* What you should do: Please state how many lines in the records below contain the word "Require"; the number alone is the answer.

* Provided data:
(** * roboclaw_wrapper: command translation and validation layer

    A shallow embedding of [SGVHAK_Rover/roboclaw_wrapper.py].

    Reading conventions of the embedding:
    - Python 3 arithmetic: ints are unbounded and exact, [*] on two ints is
      an int, [/] is true division and always yields a float, [int(x)]
      truncates toward zero.
    - A Python float is an IEEE 754 binary64 number.  [NFloat q] and
      [PFloat q] are read as the literal [q]: they stand for the float
      nearest to the rational [q], which is [binary64 q].  Every float
      operation yields the exact result of its (rounded) operands, again
      read as a literal, so each operation rounds once, to nearest with ties
      to even, with gradual underflow.  The quotient of two ints is rounded
      once from the exact quotient, as CPython does.
    - The exponent range is not bounded above: magnitudes of 2^1024 and
      more, where Python yields [inf] or raises [OverflowError], [nan], and
      the sign of zero are outside the model.  Where a result depends on
      it, the hypotheses of a property keep the numbers in range ([finite],
      [in_range]).
    - Every error of the layer is a Python [ValueError]; the embedding names
      each raise site after the taxonomy of the design document
      ([InvalidIdentifier], [NotConnected], [OutOfRange], [ConnectionError],
      [DriverError]) and keeps the interpreter's own exceptions
      ([AttributeError], [IndexError], [ZeroDivisionError], [TypeError])
      apart.
    - A message built with [str.format] is kept as the template together
      with the formatted arguments.
    - The driver ([roboclaw.Roboclaw], [roboclaw_stub.Roboclaw_stub]) and the
      configuration loader are collaborators outside this file: a driver is
      an oracle answering each native call, and the loaded configuration is
      a record of the keys the wrapper reads. *)

From Stdlib Require Import ZArith QArith Qround Qabs Qpower Qreduction.
From Stdlib Require Import Lqa String List Bool Lia Floats.
Import ListNotations.

Local Open Scope string_scope.
Local Open Scope Z_scope.

(** ** Python values *)

#[warnings="-register-all"] Inductive pyval : Type :=
| PNone
| PBool (b : bool)
| PInt (z : Z)
| PFloat (q : Q)
| PStr (s : string)
| PTuple (items : list pyval)
| PList (items : list pyval).

(** Numbers handed to the arithmetic of the wrapper: [int] or [float]. *)
Inductive num : Type :=
| NInt (z : Z)
| NFloat (q : Q).

Definition of_num (x : num) : pyval :=
  match x with
  | NInt z => PInt z
  | NFloat q => PFloat q
  end.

* Output of the exercise: 2